と、その様にまた一つ一つを眺めていったのだが、それより何よりも先に、”当然として”目の前についてまず真っ先に興味がいった私は、それをそのまま聞いてみる事にした。
「まぁ…色々あるんだけれど…まずさ?」
と私はここで一旦区切ると、狙ったわけでもないのだが、自然と悪戯含みの笑みを浮かべつつ続けて聞いた。
「…ふふ、まず貴方が何者なのか、それから教えて貰っても…良い?」
「…え?僕?」
と男は想定外だったのか、意外とでも言いたげなキョトン顔を晒して、自分自身の顔に向けて指を指して見せたが、私がそれに対しコクっと笑顔で頷くと、「…あ、そっか」とここにきて漸く気付いたらしく、またもや照れ笑いを浮かべながら答えた。
「あはは、そっかそっか。まだそういえば、自己紹介すらまだしていなかったね?…コホン」
と男は、途中まで自分自身にウケてたのか笑みを絶やさずに話していたのだが、区切りを付ける意味でか一旦咳払いを入れると、今度は柔和な微笑を浮かべつつ続けて言った。
「自己紹介…って言っても、実は中々難しいんだけれど…うん、まぁ先代から受け継がれてきた、僕の一代前の人から貰い受けた名前で言えば…僕の名前は『ケリドウェン 』。
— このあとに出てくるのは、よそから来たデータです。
Record placed w F all : Prop := {
  c_slot : forall b s tx, w b s = Some tx -> slot_of tx = s;
  c_disj : forall s tx, w true s = Some tx -> w false s = None;
  c_free : forall tx, tx ∈ F -> forall b, w b (slot_of tx) = None;
  c_nodup : NoDup (map slot_of F);
  c_all : forall h tx, all !! h = Some tx <-> h = hash_of tx /\ (tx ∈ F \/ exists b, w b (slot_of tx) = Some tx)
}.

Lemma placed_empty w : (forall b s, w b s = None) -> placed w [] ∅.
Proof.
  intros H. split; [intros; congruence|intros; congruence|by intros tx ?%elem_of_nil|constructor|].
  intros h tx. rewrite lookup_empty. split; [done|]. intros (_ & [?%elem_of_nil|[b Hb]]); [done|congruence].
Qed.

Lemma placed_ext w w' F F' all : (forall b s, w' b s = w b s) -> F' ≡ₚ F -> placed w F all -> placed w' F' all.
Proof.
  intros Hw HF [H1 H2 H3 H4 H5]. split.
  - intros b s tx. rewrite Hw. apply H1.
  - intros s tx. rewrite !Hw. apply H2.
  - intros tx. rewrite HF. intros Htx b. rewrite Hw. by apply H3.
  - by rewrite HF.
  - intros h tx. rewrite H5, HF. setoid_rewrite Hw. done.
Qed.

Lemma placed_known w F all tx : placed w F all -> (tx ∈ F \/ exists b, w b (slot_of tx) = Some tx) -> all !! hash_of tx = Some tx.
Proof. intros Hc H. by apply (c_all _ _ _ Hc). Qed.
Lemma placed_hash w F all h tx : placed w F all -> all !! h = Some tx -> h = hash_of tx.
Proof. intros Hc H. by apply (c_all _ _ _ Hc) in H as [-> _]. Qed.
(* ===== verification/PoolLimits.v ===== *)
(** The limits of the pool: pending and queued transactions, eviction, and
    promotion as a whole. *)
From S2P Require Import Prelude BigMath Params Machine Vm StateTransition Transaction Heap TxList TxListFacts.
From S2P Require Import TxPriced PricedFacts TxPool PoolInv PoolAccounts.

(** Cutting the pending transactions down to their limit. *)

(** ** Counting *)

Lemma count_txs_nonneg m : 0 <= count_txs m.
Proof. unfold count_txs. induction (map_to_list m) as [|x l IH]; simpl; [done|]. pose proof (tl_Len_nonneg x.2). lia. Qed.
Lemma count_perm (l1 l2 : list (Address * txList)) :
  l1 ≡ₚ l2 -> foldr (fun kv n => tl_Len kv.2 + n) 0 l1 = foldr (fun kv n => tl_Len kv.2 + n) 0 l2.
Proof. induction 1; simpl; lia. Qed.
Lemma count_insert m a l : m !! a = None -> count_txs (<[a := l]> m) = tl_Len l + count_txs m.
Proof. intros Hn. unfold count_txs. rewrite (count_perm _ _ (map_to_list_insert m a l Hn)). done. Qed.
Lemma count_delete m a l : m !! a = Some l -> count_txs m = tl_Len l + count_txs (delete a m).
Proof. intros Hl. rewrite <-(insert_delete_id m a l Hl) at 1. apply count_insert, lookup_delete_eq. Qed.
Lemma count_update m a l l' : m !! a = Some l -> count_txs (<[a := l']> m) = count_txs m - tl_Len l + tl_Len l'.
Proof.
  intros Hl. rewrite (count_delete m a l Hl), <-insert_delete_eq, count_insert by apply lookup_delete_eq. lia.
Qed.
Lemma count_put m a l l' : m !! a = Some l -> count_txs (put_list a l' m) = count_txs m - tl_Len l + tl_Len l'.
Proof.
  intros Hl. unfold put_list. destruct (tl_Empty l') eqn:E; [|by apply count_update].
  rewrite (count_delete m a l Hl). unfold tl_Empty in E. lia.
Qed.
Lemma count_member m a l : m !! a = Some l -> tl_Len l <= count_txs m.
Proof. intros Hl. rewrite (count_delete m a l Hl). pose proof (count_txs_nonneg (delete a m)). lia. Qed.

Section PoolPending.
Context {S M : Type} {PC : PoolChain S M} {PS : PoolChainSpec S M} `{CR : Crypto} `{RO : RangeOrder} `{SO : SortOrder}.
Implicit Types (pool : TxPool (S := S) (M := M)) (P Q : gmap Address txList) (F R : list Transaction) (D : list Hash).
Implicit Types (a : Address) (tx : Transaction) (l : txList) (b : bool).

(** Pending lists change only at the accounts [A], and the queue does not. *)
Record pending_only (A : list Address) pool pool' : Prop := {
  po_base : base pool pool';
  po_keeps : keeps_order pool pool';
  po_pending : forall a, a ∉ A -> tp_pending pool' !! a = tp_pending pool !! a;
  po_queue : tp_queue pool' = tp_queue pool
}.
Lemma pending_only_refl A pool : pending_only A pool pool.
Proof. split; [apply base_refl|apply keeps_order_refl|done|done]. Qed.
Lemma pending_only_trans A pool1 pool2 pool3 :
  pending_only A pool1 pool2 -> pending_only A pool2 pool3 -> pending_only A pool1 pool3.
Proof.
  intros [B1 K1 P1 Q1] [B2 K2 P2 Q2]. split; [by eapply base_trans|by eapply keeps_order_trans| |congruence].
  intros a Ha. by rewrite P2, P1.
Qed.
Lemma pending_only_mono A B pool pool' : A ⊆ B -> pending_only A pool pool' -> pending_only B pool pool'.
Proof. intros HAB []. split; try done. intros a Ha. apply po_pending0. set_solver. Qed.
覚えづらい名前だろうけれど、名を名乗れと言われたら、僕にはこれしか言いようがないから、まぁ…ふふ、よろしくね?」
と、少し自嘲気味に笑いながら自己紹介を終えたのを聞いて、私はふと、その名前に覚えがあるのに気づいた。
…って、自分の夢なのだから、覚えがあるのは当たり前なのだが、夢の中での私は純粋にそう思い至ったので、そのままに我知らずと口に出した。
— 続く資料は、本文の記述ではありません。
(* ===== verification/PoolAdd.v ===== *)
(** Adding transactions to the pool: validation, room, insertion, batches and
    the price limit. *)
From S2P Require Import Prelude BigMath Params Machine Vm StateTransition Transaction Heap TxList TxListFacts.
From S2P Require Import TxPriced PricedFacts TxPool PoolInv PoolAccounts PoolLimits.

(** Adding transactions to the pool. *)

Section PoolAdd.
Context {S M : Type} {PC : PoolChain S M} {PS : PoolChainSpec S M} `{CR : Crypto} `{RO : RangeOrder} `{SO : SortOrder}.
Implicit Types (pool : TxPool (S := S) (M := M)) (P Q : gmap Address txList) (F R : list Transaction) (D : list Hash).
Implicit Types (a : Address) (tx : Transaction) (l : txList) (b : bool).

Lemma pool_inv_quiet D pool pool' :
  pool_inv D pool -> inv (tp_pending pool) (tp_queue pool) [] D pool' -> quiet pool pool' -> pool_inv D pool'.
Proof.
  intros [Hi HQ HP] Hi' Hq. split; rewrite ?(qu_pending _ _ Hq), ?(qu_queue _ _ Hq), ?(fr_config _ _ _ (qu_frame _ _ Hq)); done.
Qed.

(** ** Validation *)

(** What the pool asks of a transaction of the account [a]. *)
Record acceptable pool (local : bool) tx a : Prop := {
  ac_size : size_of tx <= 32 * 1024;
  ac_value : 0 <= td_Amount (tx_data tx);
  ac_gas : tx_Gas tx <= tp_currentMaxGas pool;
  ac_sender : sender_of (tp_signer pool) tx = inr a;
  ac_price : local = true \/ as_contains a (tp_locals pool) = true \/ tp_gasPrice pool <= tx_GasPrice tx;
  ac_nonce : nonce_at pool a <= tx_Nonce tx;
  ac_cost : tx_Cost tx <= balance_at pool a;
  ac_intrinsic : exists g, IntrinsicGas (td_Payload (tx_data tx)) (bool_decide (td_Recipient (tx_data tx) = None)) (tp_homestead pool) = inr g /\
    g <= tx_Gas tx
}.
(* ===== verification/BlockFacts.v ===== *)
(** Bloom filters and the encodings of blocks and receipts. *)
From S2P Require Import Prelude BigMath StateSpec Vm PrecompileFacts Rlp RlpDecode RlpFacts RlpDecodeFacts RlpTyped.
From S2P Require Import RlpRaw RlpWriter Transaction TxFacts BlockTypes.

(** ** Bloom filters *)

Definition BloomBitLength : Z := 2048.
Definition in_bloom (x : Z) : Prop := 0 <= x < 2 ^ BloomBitLength.

Lemma lor_bound n x y : 0 <= n -> 0 <= x < 2 ^ n -> 0 <= y < 2 ^ n -> 0 <= Z.lor x y < 2 ^ n.
Proof.
  intros Hn Hx Hy. split; [apply Z.lor_nonneg; lia|].
  destruct (Z.eq_dec (Z.lor x y) 0) as [->|Hne]; [lia|].
  pose proof (Z.lor_nonneg x y). apply Z.log2_lt_pow2; [lia|]. rewrite Z.log2_lor by lia.
  apply Z.max_lub_lt.
  - destruct (Z.eq_dec x 0) as [->|]; [|apply Z.log2_lt_pow2; lia]. destruct (Z.eq_dec n 0) as [->|]; [|simpl; lia].
    exfalso. apply Hne. rewrite Z.lor_0_l. lia.
  - destruct (Z.eq_dec y 0) as [->|]; [|apply Z.log2_lt_pow2; lia]. destruct (Z.eq_dec n 0) as [->|]; [|simpl; lia].
    exfalso. apply Hne. rewrite Z.lor_0_r. lia.
Qed.
Lemma in_bloom_lor x y : in_bloom x -> in_bloom y -> in_bloom (Z.lor x y).
Proof. apply lor_bound. done. Qed.

(** The filter of a list of numbers. *)
Definition lors (l : list Z) (acc : Z) : Z := foldl Z.lor acc l.
Lemma lors_app l k acc : lors (l ++ k) acc = lors k (lors l acc).
Proof. apply foldl_app. Qed.
Lemma lors_lor l : forall acc, lors l acc = Z.lor acc (lors l 0).
Proof.
  induction l as [|x l IH]; intros acc; [simpl; by rewrite Z.lor_0_r|].
  change (lors l (Z.lor acc x) = Z.lor acc (lors l x)). rewrite IH, (IH x), Z.lor_assoc. done.
Qed.
Lemma in_bloom_lors l : forall acc, in_bloom acc -> Forall in_bloom l -> in_bloom (lors l acc).
Proof. induction l as [|x l IH]; intros acc Ha Hl; [done|]. inversion_clear Hl. simpl. by apply IH; [apply in_bloom_lor|]. Qed.
Lemma lors_testbit l i : forall acc, Z.testbit (lors l acc) i = true <-> Z.testbit acc i = true \/ exists x, x ∈ l /\ Z.testbit x i = true.
Proof.
  induction l as [|x l IH]; intros acc; simpl.
  - split; [by left|]. intros [|(x & Hx & _)]; [done|by apply elem_of_nil in Hx].
  - rewrite IH, Z.lor_spec, orb_true_iff. split.
    + intros [[?|?]|(y & Hy & ?)]; [by left|right; exists x; set_solver|right; exists y; set_solver].
    + intros [?|(y & [->|Hy]%elem_of_cons & ?)]; [by left; left|by left; right|right; by exists y].
Qed.

(** [x] has no bits but those of [y]. *)
Lemma land_sub x y : Z.land y x = x <-> forall i, Z.testbit x i = true -> Z.testbit y i = true.
Proof.
  split.
  - intros E i Hi. rewrite <-E, Z.land_spec in Hi. by apply andb_true_iff in Hi as [? _].
  - intros H. apply Z.bits_inj'. intros i _. rewrite Z.land_spec. specialize (H i).
    destruct (Z.testbit x i); [by rewrite H|apply andb_false_r].
Qed.

Section Bloom.
Context `{CR : Crypto} `{CS : !CryptoSpec}.

Lemma bloom_bit_ok b r i :
  0 <= i -> i + 1 < len b -> in_bloom r -> exists r', bloom_bit b r i = Done r' /\ in_bloom r'.
Proof.
  intros Hi Hlen Hr. unfold bloom_bit.
  destruct (index_done b (i + 1)) as (lo & -> & _); [lia|]. destruct (index_done b i) as (hi & -> & _); [lia|]. cbn [outcome_bind].
  eexists. split; [done|]. apply in_bloom_lor; [done|]. change 2047 with (Z.ones 11). rewrite Z.land_ones by lia.
  pose proof (Z.mod_pos_bound (b2z lo + Z.shiftl (b2z hi) 8) (2 ^ 11)) as Hm. rewrite Z.shiftl_1_l.
  split; [lia|]. apply Z.pow_lt_mono_r; unfold BloomBitLength; lia.
Qed.
Lemma bloom9_total b : exists x, bloom9 b = Done x /\ in_bloom x.
Proof.
  unfold bloom9. pose proof (Keccak256_len b) as Hl. assert (H0 : in_bloom 0) by done.
  destruct (bloom_bit_ok (Keccak256 b) 0 0) as (x & -> & H1); [lia..|done|]. cbn [outcome_bind].
  destruct (bloom_bit_ok (Keccak256 b) x 2) as (y & -> & H2); [lia..|done|]. cbn [outcome_bind].
  apply bloom_bit_ok; [lia..|done].
Qed.
(* ===== verification/Miner.v ===== *)
(** Assembling a block: the work environment of miner/worker.go.

    The sets of package gopkg.in/fatih/set are finite sets.  The goroutine
    that posts the pending logs and the timers are left out; sending to an
    agent and signing by a wallet are taken to return. *)
From Stdlib Require Import String.
From stdpp Require Import pretty.
From S2P Require Import Prelude BigMath Params Machine Heap StateSpec Supply StateRel Vm PrecompileFacts CallFacts StateObject.
From S2P Require Import Statedb StateFinal StateUndo StateRefine StateRevert StateFinalFacts StateTheorems StateTransition.
From S2P Require Import TransitionFacts Rlp RlpFacts Transaction TxFacts TxList TxPriced TxPool TxByPrice BlockTypes BlockFacts Process.
From S2P Require Import ProcessFacts.

Section Work.
Context `{DB : Database} `{CR : Crypto} {RO : RangeOrder} `{EN : !Engine Statedb}.

Record Work := mkWork {
  wk_config : ChainConfig;
  wk_signer : Signer;
  wk_state : Statedb;
  wk_ancestors : gset Hash;
  wk_family : gset Hash;
  wk_uncles : gset Hash;
  wk_tcount : Z;
  wk_gasPool : option GasPool;
  wk_header : Header;
  wk_txs : list Transaction;
  wk_receipts : list Receipt;
  wk_Block : option Block
}.

Definition h_set_gasUsed (n : Z) (h : Header) : Header :=
  {| h_ParentHash := h_ParentHash h; h_UncleHash := h_UncleHash h; h_Coinbase := h_Coinbase h; h_Root := h_Root h;
     h_TxHash := h_TxHash h; h_ReceiptHash := h_ReceiptHash h; h_Bloom := h_Bloom h; h_Difficulty := h_Difficulty h;
     h_Number := h_Number h; h_GasLimit := h_GasLimit h; h_GasUsed := n; h_Time := h_Time h;
     h_Extra := h_Extra h; h_MixDigest := h_MixDigest h; h_Nonce := h_Nonce h |}.
(** [env.state], [env.gasPool] and [env.header.GasUsed]. *)
Definition wk_set (s : Statedb) (gp : option GasPool) (used : Z) (w : Work) : Work :=
  {| wk_config := wk_config w; wk_signer := wk_signer w; wk_state := s; wk_ancestors := wk_ancestors w;
     wk_family := wk_family w; wk_uncles := wk_uncles w; wk_tcount := wk_tcount w; wk_gasPool := gp;
     wk_header := h_set_gasUsed used (wk_header w); wk_txs := wk_txs w; wk_receipts := wk_receipts w; wk_Block := wk_Block w |}.
Definition wk_append (tx : Transaction) (r : Receipt) (w : Work) : Work :=
  {| wk_config := wk_config w; wk_signer := wk_signer w; wk_state := wk_state w; wk_ancestors := wk_ancestors w;
     wk_family := wk_family w; wk_uncles := wk_uncles w; wk_tcount := wk_tcount w; wk_gasPool := wk_gasPool w;
     wk_header := wk_header w; wk_txs := wk_txs w ++ [tx]; wk_receipts := wk_receipts w ++ [r];
     wk_Block := wk_Block w |}.
Definition wk_set_tcount (n : Z) (w : Work) : Work :=
  {| wk_config := wk_config w; wk_signer := wk_signer w; wk_state := wk_state w; wk_ancestors := wk_ancestors w;
     wk_family := wk_family w; wk_uncles := wk_uncles w; wk_tcount := n; wk_gasPool := wk_gasPool w;
     wk_header := wk_header w; wk_txs := wk_txs w; wk_receipts := wk_receipts w; wk_Block := wk_Block w |}.
Definition wk_add_uncle (h : Hash) (w : Work) : Work :=
  {| wk_config := wk_config w; wk_signer := wk_signer w; wk_state := wk_state w; wk_ancestors := wk_ancestors w;
     wk_family := wk_family w; wk_uncles := {[h]} ∪ wk_uncles w; wk_tcount := wk_tcount w; wk_gasPool := wk_gasPool w;
     wk_header := wk_header w; wk_txs := wk_txs w; wk_receipts := wk_receipts w; wk_Block := wk_Block w |}.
「ケリドウェン…って、あのケルト神話に登場する魔女の名前じゃ…あぁー」
と私はそう言いながら、ふと男の背後にズラッと並ぶ大量の甕と、そして竈門の上に置かれた大釜に目がふと言った瞬間、納得の声を漏らした。
というのも、男が自分の名前だと言った『ケリドウェン』というのは、今さっきも私自身がポロッと漏らしたのだが、ケルト神話に出てくる有名な魔女の一人で、時には月の女神とも冥界の女神ともされているのだが、それと同時に、私の知るケリドウェンには、それとは別に大きな特色とでもいうのか、目立った特徴を持っていっており、それは男を含む目に入るもの全てに関連している事に気付いたからだった。
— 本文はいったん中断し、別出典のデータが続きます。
(** X14: when the target is not in the file list, a subject spec is not
    recognized or the catalog cannot be fetched, [main] raises ([KeyError],
    [ValueError] or [URLError]) before the first loop: the children of the
    destination and the output are those of the start and nothing is
    downloaded. *)
Theorem failure_before_the_loops_changes_nothing (E : env) (cfg_target : string) (w : world) :
  plan E cfg_target = None ->
  exists e w',
    main E cfg_target w = (Raise e, w') /\
    (exists m, e = KeyError m \/ e = ValueError m \/ e = URLError m) /\
    children w' = children w /\ stdout w' = stdout w /\
    fetches (calls w') = fetches (calls w).
Proof.
  unfold plan, main, mkdir, fetch_figshare_files.
  destruct (dict_get _ _) as [target|]; [|by intros _; eexists _, w; eauto 10].
  io_simpl. destruct (select_subjects _) as [subs|e] eqn:Hsel.
  - io_simpl. destruct (figshare E _) as [meta|]; [discriminate|]. intros _. io_simpl.
    eexists _, _. split; [reflexivity|]. cbn [fs stdout calls]. split_and!; eauto.
    rewrite fetches_app, fetches_urlopen. lia.
  - intros _. eexists _, _. split; [reflexivity|]. split_and!; try done.
    destruct (default [] (subjects target)) as [|s rest] eqn:Hspecs; [discriminate|].
    unfold select_subjects in Hsel.
    destruct (select_loop _ _) as [out|e'] eqn:Hl; [discriminate|]. injection Hsel as ->.
    clear -Hl. revert Hl. generalize (∅ : gset string). generalize (s :: rest).
    induction l as [|x l IH]; intros out; [discriminate|].
    rewrite select_loop_cons. destruct (resolve x); [apply IH|]. intros [= <-]. eauto.
Qed.

Lemma failure_before_the_loops_changes_nothing_witness :
  exists e w',
    main (Ex.env_of [Ex.sub01] None) "fmri_rest" Ex.cluttered = (Raise e, w') /\
    (exists m, e = KeyError m \/ e = ValueError m \/ e = URLError m) /\
    children w' = children Ex.cluttered /\ stdout w' = stdout Ex.cluttered /\
    fetches (calls w') = fetches (calls Ex.cluttered).
Proof.
  apply (failure_before_the_loops_changes_nothing (Ex.env_of [Ex.sub01] None) "fmri_rest").
  vm_compute. reflexivity.
Defined.

Lemma process_file_cases (E : env) (root : string) (fi : entry) (w : world) :
  (keyed fi /\ process_file E root fi w = processed E root fi w) \/
  (exists key, process_file E root fi w = (Raise (KeyError key), w)).
Proof.
  destruct (fi !! "name") as [name|] eqn:Hname;
    [|right; unfold process_file, getitem; rewrite Hname; eauto].
  destruct (fi !! "download_url") as [url|] eqn:Hurl;
    [|right; unfold process_file, getitem; rewrite Hname, Hurl; eauto].
  destruct (fi !! "__S") as [S|] eqn:HS;
    [|right; unfold process_file, getitem; rewrite Hname, Hurl, HS; eauto].
  left. assert (keyed fi) as Hk by (unfold keyed; rewrite Hname, Hurl, HS; eauto).
  split; [done|]. apply process_file_spec; apply Hk.
Qed.

Lemma download_all_frame (E : env) (root : string) (chosen : list entry) (w w' : world)
    (r : result (list manifest_record)) :
  download_all E root chosen w = (r, w') ->
  (forall k n, children w !! k = Some n -> children w' !! k = Some n) /\
  (forall k n, children w !! k = None -> children w' !! k = Some n ->
     exists fi body, fi ∈ chosen /\ k = target_name fi /\ n = File body false).
Proof.
  revert w r. induction chosen as [|fi rest IH]; intros w r.
  - intros [= <- <-]. split; [done|]. intros k n H1 H2. by rewrite H1 in H2.
  - cbn [download_all]. rewrite bind_unfold.
    destruct (process_file_cases E root fi w) as [[Hk ->]|[key ->]]; [|by intros [= <- <-]; split;
      [|intros k n H1 H2; by rewrite H1 in H2]].
    destruct (processed E root fi w) as [[rec|e] w1] eqn:Hp.
    + rewrite bind_unfold. destruct (download_all E root rest w1) as [[rs|e] w2] eqn:Hrest;
        intros [= <- <-]; destruct (IH _ _ Hrest) as [Hmono Hnew]; split.
      * intros k n Hn. eapply Hmono, processed_mono; eauto.
      * intros k n Hnone Hsome. destruct (children w1 !! k) as [m|] eqn:Hm.
        -- rewrite (Hmono _ _ Hm) in Hsome. injection Hsome as ->.
           destruct (processed_new _ _ _ _ _ _ _ _ Hp Hnone Hm) as (-> & body & _ & ->).
           exists fi, body. split; [by left|done].
        -- destruct (Hnew _ _ Hm Hsome) as (fj & body & Hin & -> & ->).
           exists fj, body. split; [by right|done].
      * intros k n Hn. eapply Hmono, processed_mono; eauto.
      * intros k n Hnone Hsome. destruct (children w1 !! k) as [m|] eqn:Hm.
        -- rewrite (Hmono _ _ Hm) in Hsome. injection Hsome as ->.
           destruct (processed_new _ _ _ _ _ _ _ _ Hp Hnone Hm) as (-> & body & _ & ->).
           exists fi, body. split; [by left|done].
        -- destruct (Hnew _ _ Hm Hsome) as (fj & body & Hin & -> & ->).
           exists fj, body. split; [by right|done].
    + intros [= <- <-]. split.
      * intros k n Hn. eapply processed_mono; eauto.
      * intros k n Hnone Hsome.
        destruct (processed_new _ _ _ _ _ _ _ _ Hp Hnone Hsome) as (-> & body & _ & ->).
        exists fi, body. split; [by left|done].
Qed.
というのは、私の知るケリドウェンは、『魔力を有する、知識と霊感の大釜』を所持しており、その大釜で一年と一日材料を煮立てて調剤すると、世界最高の「智恵」「霊感」「学問」の三つを得ることが出来る3滴の魔法薬を作ることが出来る…という、設定と言ってはあまりにも味気が無いが、まぁそのような魔女だった。
…ふふ、今こうして軽くでも特徴を述べてみたのだが、これだけでも私が納得いった理由が分かるというものだろう。
んー…ふふ、これは別に補足するまでも無いとは思うが、『男なのに”魔女”の名前なのには疑問に思わなかったのか?』という疑問があるとして、現実世界の中世ヨーロッパを引き合いに出して返せば、詳しくは諸々の制約上において触れないが、当時は魔女裁判というものが盛んであったのは周知の事実として、その裁判にかけられていたのは、女性ばかりではなく、男性も多くかけられていた…という事だけ言い残しておけば十分だろうと判断し、話に戻ろうと思う。
…なので、自分をケリドウェンだと名乗った男に対して、すんなりと納得したのだが、リアクションとしては実際には中途半端に区切ったまま口を止めてしまった私に対して、これといった言葉をかける事もなく、男はただ微笑み交じりの視線をこちらに向けてきていた。
”慣れてる”と言いたげだ。
しばらくはそうして視線を交わし合っていたのだが、
「…ねぇー?」と、出し抜けに横からナニカに話しかけられたので、私は少し驚きつつ顔を向けた。
「な、何?」
と私が聞くと、ナニカは顔の暗闇部分に細長い三日月を浮かべながら続けて言った。
「何?じゃないよー。…ふふ、ほら、自己紹介をされたんだから、言い出しっぺのあなたも返さないとでしょー?」
「あ、あぁ…ふふ、それもそうね」
と、今更にして当たり前のことを指摘された私は、クスッと一度笑みを零すと、そのまま表情を保ちつつ、顔を男に向けると自己紹介をした。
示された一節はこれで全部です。